Sep. 22, 2009 (PR Newswire) --

BERLIN and SAN CARLOS, Calif., Sept. 22 /PRNewswire-FirstCall/ -- Nektar Therapeutics (Nasdaq: NKTR) presented favorable data today on lead oncology program, NKTR-102, demonstrating encouraging Phase 1 and preclinical anti-tumor activity of the investigational compound in ovarian cancer. These data were presented at the European CanCer Organisation (ECCO) and the European Society for Medical Oncology (ESMO) 2009 Joint Multidisciplinary Congress in Berlin, Germany.

"As highlighted in our data presented today at ECCO/ESMO, we continue to see encouraging signs suggesting that NKTR-102's improved pharmacokinetics could result in an enhanced therapeutic profile," said Lorianne Masuoka, M.D., Chief Medical Officer. "We are also pleased with the rapid enrollment of the first stage of our Phase 2 clinical study in platinum-resistant ovarian cancer. Although many patients are not yet evaluable for response, we have already achieved a sufficient number of confirmed responses to open the second stage for both regimens in the study earlier than anticipated. This important new compound may offer a valuable new treatment option to overcome chemo-resistance in patients with recurrent ovarian cancer."

NKTR-102 is a novel prodrug of irinotecan that was designed using Nektar's proprietary small molecule advanced polymer conjugate technology platform. Nektar's proprietary technology is being used to significantly improve the half-life and potentially enhance the therapeutic profile of important chemotherapeutic agents and also to create novel, oral small molecule drug candidates across multiple therapeutic areas.

In the preclinical studies presented today, NKTR-102 was evaluated at three dose levels and compared to three equivalent dose levels of irinotecan in a platinum-resistant 2780 ovarian cancer mouse model. NKTR-102 showed clear superiority over irinotecan at all dose levels, with 100% of animals demonstrating partial or complete tumor regression with NKTR-102 compared to only 1 of 10 animals with a partial response at the highest irinotecan dose. NKTR-102 was also better tolerated than irinotecan at all doses tested.

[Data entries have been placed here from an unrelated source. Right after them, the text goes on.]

(* ===== verification/ProxyEnclaveSpec.v ===== *)
(** * The proxy and the enclave together

    The enclave of [EnclaveLoop] is put at the other end of the proxy's socket: it
    receives the frames the proxy writes, handles one message, executes the job
    it queued, and answers with a frame.  Seen through both framings and both
    serialisations, a request of the proxy is one application of the enclave's
    own functions, and the first one registers the enclave's key. *)
From S2P Require Import Prelude BytesCodec Rlp BlobPayload BlobRoundtrip Interaction NitroTypes Network EthState WitnessDb Executor.
From S2P Require Enclave.
From S2P Require Import Mpt MptWire EnclaveLoop EnclaveSafety Validator NitroVerifier Frames ProxyDb Attestation ProxyEnclave.
From stdpp Require Import strings.
#[local] Open Scope Z_scope.

(** The enclave's own serialisation. *)
Class EnclaveBincode `{ChainTypes, !Reth} : Type := {
  deserialize_incoming : list Z -> option EnclaveIncoming;
  serialize_response : Enclave.EnclaveResponse -> outcome string (list Z);
  error_text : option Enclave.EnclaveError -> string }.

Section Link.
Context `{Keccak, AlloyRlp, RlpReader, Brotli, AccountCodec, ChainTypes, !Reth, Enclave.EnclaveCrypto}.
Context `{NitroCrypto, HostParsers, VerifierAbi, !Bincode, !EnclaveBincode}.
Context (net : network) (dev : Devices) (aws : string * string * option string).

(** ** The enclave as a server *)

(** The worker that takes the only job of the queue. *)
Definition work (st : EnclaveState) : outcome unit (EnclaveState * Enclave.EnclaveResponse) :=
  match queue st with
  | [] => Panic
  | job :: rest =>
      let '(result, mutex) := EnclaveLoop.execute_block net (job_input job) (signing_key (job_identity job)) (block_store st) in
      Ok ({| identity := identity st; block_store := mutex; queue := rest; running := running st |}, job_response result)
  end.

(** One message, [None] when it does not deserialize. *)
Definition call (st : EnclaveState) (m : option EnclaveIncoming) : outcome unit (EnclaveState * Enclave.EnclaveResponse) :=
  r ← handle_message net dev 0 m st;
  match r with
  | (st, Some resp) => Ok (st, resp)
  | (st, None) => work st
  end.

Data were also presented on patients with recurrent ovarian cancer from the Phase 1 dose-escalation study of single agent NKTR-102. Of five patients with ovarian cancer in the study, two were evaluable for efficacy. Both patients showed significant anti-tumor activity, including tumor reductions of up to 37% and a decrease in CA-125 marker levels of up to 80%. These patients had failed multiple prior therapies and had progressed following prior platinum-based therapy.